• [Assignment] Search the records for lines with the word "right" and copy each match.

• [Source information]

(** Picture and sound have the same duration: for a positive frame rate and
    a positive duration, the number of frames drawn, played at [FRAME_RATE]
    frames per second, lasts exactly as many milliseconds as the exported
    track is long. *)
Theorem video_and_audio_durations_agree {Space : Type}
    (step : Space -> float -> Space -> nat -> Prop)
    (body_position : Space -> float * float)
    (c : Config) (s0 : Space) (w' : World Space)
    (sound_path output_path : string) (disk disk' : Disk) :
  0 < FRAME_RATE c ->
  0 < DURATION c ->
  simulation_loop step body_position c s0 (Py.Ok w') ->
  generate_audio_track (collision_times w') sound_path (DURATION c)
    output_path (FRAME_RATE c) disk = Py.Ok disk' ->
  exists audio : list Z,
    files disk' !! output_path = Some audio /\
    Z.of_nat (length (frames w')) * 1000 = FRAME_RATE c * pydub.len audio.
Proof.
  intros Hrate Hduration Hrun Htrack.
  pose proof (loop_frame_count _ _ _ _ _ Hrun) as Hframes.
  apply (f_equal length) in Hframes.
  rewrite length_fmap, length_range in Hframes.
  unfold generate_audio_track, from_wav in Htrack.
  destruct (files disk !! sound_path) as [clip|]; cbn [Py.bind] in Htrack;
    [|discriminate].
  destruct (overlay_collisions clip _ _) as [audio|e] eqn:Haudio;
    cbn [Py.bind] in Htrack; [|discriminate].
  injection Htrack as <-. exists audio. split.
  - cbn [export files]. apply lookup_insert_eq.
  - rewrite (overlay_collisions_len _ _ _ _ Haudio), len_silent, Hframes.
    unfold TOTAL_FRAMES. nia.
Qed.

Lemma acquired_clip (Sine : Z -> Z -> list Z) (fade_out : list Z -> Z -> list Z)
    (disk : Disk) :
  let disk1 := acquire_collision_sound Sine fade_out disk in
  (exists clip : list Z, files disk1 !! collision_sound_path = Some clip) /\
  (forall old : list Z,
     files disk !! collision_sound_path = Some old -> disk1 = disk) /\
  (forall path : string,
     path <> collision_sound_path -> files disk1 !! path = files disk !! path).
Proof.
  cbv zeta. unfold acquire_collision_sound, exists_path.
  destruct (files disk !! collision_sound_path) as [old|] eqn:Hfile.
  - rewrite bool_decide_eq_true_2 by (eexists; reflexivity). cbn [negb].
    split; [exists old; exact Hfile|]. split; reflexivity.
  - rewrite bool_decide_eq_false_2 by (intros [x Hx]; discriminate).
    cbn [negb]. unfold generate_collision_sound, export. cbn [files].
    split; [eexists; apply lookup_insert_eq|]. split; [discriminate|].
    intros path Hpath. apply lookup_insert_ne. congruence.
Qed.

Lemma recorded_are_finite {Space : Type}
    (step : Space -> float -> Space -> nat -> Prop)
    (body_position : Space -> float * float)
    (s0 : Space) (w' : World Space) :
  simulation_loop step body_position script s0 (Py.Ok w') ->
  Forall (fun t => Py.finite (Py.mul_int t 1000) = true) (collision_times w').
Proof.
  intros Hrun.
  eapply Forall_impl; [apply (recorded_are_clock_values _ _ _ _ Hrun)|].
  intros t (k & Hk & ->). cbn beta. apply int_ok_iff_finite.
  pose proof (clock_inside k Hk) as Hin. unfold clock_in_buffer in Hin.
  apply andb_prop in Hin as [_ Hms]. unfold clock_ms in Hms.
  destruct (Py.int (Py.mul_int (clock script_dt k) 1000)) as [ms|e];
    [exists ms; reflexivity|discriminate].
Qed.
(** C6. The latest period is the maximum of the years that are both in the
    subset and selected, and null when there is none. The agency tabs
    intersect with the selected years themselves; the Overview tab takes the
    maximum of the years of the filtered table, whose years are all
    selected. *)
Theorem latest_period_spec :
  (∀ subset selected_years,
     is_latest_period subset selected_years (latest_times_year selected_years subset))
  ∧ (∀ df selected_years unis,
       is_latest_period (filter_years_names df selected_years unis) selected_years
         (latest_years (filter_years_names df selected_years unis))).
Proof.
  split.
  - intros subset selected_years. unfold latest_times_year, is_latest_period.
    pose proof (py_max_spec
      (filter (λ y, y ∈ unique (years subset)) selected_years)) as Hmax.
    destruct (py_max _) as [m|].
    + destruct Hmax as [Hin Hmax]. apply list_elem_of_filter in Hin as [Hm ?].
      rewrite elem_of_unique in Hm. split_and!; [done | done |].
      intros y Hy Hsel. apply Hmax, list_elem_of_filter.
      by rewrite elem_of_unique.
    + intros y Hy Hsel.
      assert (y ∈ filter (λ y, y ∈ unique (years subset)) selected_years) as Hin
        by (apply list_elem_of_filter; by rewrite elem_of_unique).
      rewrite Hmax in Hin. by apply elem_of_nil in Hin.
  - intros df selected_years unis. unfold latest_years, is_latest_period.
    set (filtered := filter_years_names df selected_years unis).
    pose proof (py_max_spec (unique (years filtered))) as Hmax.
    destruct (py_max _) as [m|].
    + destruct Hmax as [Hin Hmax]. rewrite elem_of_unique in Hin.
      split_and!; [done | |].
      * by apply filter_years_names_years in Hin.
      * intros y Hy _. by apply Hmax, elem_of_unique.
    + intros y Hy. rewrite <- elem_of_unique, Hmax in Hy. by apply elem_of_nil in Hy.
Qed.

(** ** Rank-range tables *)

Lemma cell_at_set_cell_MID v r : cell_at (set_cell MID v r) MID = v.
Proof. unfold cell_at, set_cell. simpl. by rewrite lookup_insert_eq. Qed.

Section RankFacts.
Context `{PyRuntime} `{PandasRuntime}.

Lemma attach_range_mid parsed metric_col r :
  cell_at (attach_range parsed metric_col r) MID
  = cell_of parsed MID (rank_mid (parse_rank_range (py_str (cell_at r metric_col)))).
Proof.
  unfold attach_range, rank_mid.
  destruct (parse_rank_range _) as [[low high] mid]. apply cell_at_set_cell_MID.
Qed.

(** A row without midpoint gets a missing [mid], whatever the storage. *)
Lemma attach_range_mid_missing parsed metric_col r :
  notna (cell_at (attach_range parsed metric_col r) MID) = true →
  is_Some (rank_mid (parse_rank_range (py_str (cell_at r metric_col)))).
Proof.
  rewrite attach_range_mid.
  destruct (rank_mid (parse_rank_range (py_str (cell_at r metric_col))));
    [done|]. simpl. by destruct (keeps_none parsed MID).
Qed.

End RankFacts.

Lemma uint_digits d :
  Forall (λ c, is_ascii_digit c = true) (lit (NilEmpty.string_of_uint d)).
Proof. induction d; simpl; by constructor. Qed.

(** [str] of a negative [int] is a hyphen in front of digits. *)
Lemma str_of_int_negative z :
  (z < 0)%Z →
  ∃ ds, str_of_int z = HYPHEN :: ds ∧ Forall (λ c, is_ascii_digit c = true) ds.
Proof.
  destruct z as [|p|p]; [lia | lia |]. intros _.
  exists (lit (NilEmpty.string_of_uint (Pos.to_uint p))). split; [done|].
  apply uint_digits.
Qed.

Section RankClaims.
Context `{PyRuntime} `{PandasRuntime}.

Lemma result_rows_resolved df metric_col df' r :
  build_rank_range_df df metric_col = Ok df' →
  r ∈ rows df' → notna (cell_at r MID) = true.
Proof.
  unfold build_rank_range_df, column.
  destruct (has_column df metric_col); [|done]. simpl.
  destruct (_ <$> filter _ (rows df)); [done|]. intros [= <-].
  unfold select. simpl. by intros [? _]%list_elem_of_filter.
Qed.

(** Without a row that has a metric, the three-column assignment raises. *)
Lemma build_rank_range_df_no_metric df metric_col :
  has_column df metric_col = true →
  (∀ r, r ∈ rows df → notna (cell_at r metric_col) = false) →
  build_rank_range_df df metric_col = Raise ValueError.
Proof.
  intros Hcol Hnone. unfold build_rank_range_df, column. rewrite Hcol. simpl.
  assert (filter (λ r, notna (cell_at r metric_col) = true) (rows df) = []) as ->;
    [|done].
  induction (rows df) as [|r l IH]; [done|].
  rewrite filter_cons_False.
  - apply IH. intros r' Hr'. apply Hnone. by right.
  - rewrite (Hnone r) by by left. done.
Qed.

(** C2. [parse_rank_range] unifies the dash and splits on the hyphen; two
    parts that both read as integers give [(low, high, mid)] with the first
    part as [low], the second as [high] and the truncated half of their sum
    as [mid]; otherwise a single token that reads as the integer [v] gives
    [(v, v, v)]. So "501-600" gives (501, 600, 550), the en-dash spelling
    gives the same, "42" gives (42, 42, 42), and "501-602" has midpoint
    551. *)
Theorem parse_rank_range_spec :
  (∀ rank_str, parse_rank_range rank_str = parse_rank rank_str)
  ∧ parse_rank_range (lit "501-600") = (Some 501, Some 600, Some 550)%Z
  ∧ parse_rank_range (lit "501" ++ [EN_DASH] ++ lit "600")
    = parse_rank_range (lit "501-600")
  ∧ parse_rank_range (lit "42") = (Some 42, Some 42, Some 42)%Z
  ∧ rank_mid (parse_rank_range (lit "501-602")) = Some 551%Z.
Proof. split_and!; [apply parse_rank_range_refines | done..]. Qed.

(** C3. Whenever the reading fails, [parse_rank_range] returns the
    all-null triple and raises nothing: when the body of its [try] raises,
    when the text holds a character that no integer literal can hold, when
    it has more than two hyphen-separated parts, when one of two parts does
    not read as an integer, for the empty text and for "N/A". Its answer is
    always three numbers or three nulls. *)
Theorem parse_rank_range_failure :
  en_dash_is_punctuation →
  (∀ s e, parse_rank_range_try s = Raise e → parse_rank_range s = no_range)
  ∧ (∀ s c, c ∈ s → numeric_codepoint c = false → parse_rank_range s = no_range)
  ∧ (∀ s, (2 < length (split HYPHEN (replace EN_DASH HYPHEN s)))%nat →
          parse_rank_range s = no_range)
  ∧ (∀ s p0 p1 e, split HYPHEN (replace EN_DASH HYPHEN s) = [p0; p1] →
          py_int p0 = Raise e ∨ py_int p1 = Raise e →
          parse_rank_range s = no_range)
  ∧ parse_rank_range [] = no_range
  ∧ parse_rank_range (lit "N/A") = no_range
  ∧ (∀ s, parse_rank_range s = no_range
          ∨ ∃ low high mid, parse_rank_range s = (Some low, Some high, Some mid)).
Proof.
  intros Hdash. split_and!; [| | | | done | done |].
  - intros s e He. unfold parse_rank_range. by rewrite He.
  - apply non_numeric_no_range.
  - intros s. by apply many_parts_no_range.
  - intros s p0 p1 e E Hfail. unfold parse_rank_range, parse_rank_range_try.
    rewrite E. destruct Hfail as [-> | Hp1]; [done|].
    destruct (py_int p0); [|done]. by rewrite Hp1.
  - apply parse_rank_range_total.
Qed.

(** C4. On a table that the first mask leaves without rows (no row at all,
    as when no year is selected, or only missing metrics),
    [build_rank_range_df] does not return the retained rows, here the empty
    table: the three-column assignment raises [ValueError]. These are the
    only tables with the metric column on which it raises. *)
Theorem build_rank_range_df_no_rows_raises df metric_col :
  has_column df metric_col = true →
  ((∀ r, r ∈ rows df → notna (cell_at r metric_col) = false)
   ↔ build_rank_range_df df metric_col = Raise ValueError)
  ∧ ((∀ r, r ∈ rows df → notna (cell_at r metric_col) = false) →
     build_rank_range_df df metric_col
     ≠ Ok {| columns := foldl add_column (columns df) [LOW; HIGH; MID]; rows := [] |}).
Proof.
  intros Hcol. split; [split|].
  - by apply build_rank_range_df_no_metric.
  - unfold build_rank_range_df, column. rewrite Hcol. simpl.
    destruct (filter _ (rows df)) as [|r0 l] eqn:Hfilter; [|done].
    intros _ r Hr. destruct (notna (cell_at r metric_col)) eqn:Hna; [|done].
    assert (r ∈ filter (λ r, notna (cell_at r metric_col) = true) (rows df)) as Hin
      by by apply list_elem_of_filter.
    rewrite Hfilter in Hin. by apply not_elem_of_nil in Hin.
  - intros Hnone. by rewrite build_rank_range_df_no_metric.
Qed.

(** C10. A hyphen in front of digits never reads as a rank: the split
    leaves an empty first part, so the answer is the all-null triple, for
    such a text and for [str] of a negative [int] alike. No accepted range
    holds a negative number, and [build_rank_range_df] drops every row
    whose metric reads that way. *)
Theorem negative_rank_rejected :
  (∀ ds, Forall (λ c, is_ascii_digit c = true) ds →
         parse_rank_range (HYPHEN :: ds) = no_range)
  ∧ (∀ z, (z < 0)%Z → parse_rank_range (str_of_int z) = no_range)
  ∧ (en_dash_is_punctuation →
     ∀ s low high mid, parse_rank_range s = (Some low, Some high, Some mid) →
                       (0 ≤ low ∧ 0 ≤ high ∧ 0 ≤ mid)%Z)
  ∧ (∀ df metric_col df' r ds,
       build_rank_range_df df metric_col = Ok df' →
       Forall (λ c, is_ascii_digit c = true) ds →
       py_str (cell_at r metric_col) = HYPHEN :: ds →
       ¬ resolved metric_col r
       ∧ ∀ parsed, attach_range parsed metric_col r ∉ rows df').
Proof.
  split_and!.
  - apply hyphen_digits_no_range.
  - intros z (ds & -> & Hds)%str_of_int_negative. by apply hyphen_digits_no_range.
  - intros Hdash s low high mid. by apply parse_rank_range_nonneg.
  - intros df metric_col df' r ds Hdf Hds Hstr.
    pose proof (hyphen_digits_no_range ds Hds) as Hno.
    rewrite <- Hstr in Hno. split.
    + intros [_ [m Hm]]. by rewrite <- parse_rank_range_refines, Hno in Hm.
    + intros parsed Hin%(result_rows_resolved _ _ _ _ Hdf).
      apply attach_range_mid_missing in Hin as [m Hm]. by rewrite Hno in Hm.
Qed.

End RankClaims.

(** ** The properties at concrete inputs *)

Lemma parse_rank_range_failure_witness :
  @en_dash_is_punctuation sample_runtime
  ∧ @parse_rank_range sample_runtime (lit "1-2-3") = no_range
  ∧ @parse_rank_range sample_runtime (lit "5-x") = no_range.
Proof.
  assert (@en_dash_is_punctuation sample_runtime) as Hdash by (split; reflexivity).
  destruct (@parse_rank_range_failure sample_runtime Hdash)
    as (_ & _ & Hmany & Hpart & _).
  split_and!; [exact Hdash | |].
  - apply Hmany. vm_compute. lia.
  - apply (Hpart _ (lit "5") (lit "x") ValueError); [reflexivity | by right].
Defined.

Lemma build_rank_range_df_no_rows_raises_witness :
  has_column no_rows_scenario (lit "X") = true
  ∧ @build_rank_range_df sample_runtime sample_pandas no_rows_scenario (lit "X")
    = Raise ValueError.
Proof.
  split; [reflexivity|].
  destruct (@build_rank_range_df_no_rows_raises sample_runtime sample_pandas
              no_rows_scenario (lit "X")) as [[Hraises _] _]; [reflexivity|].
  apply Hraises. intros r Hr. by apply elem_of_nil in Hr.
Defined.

• [Response for this exercise]
  - apply IH. intros r' Hr'. apply Hnone. by right.
  - apply (Hpart _ (lit "5") (lit "x") ValueError); [reflexivity | by right].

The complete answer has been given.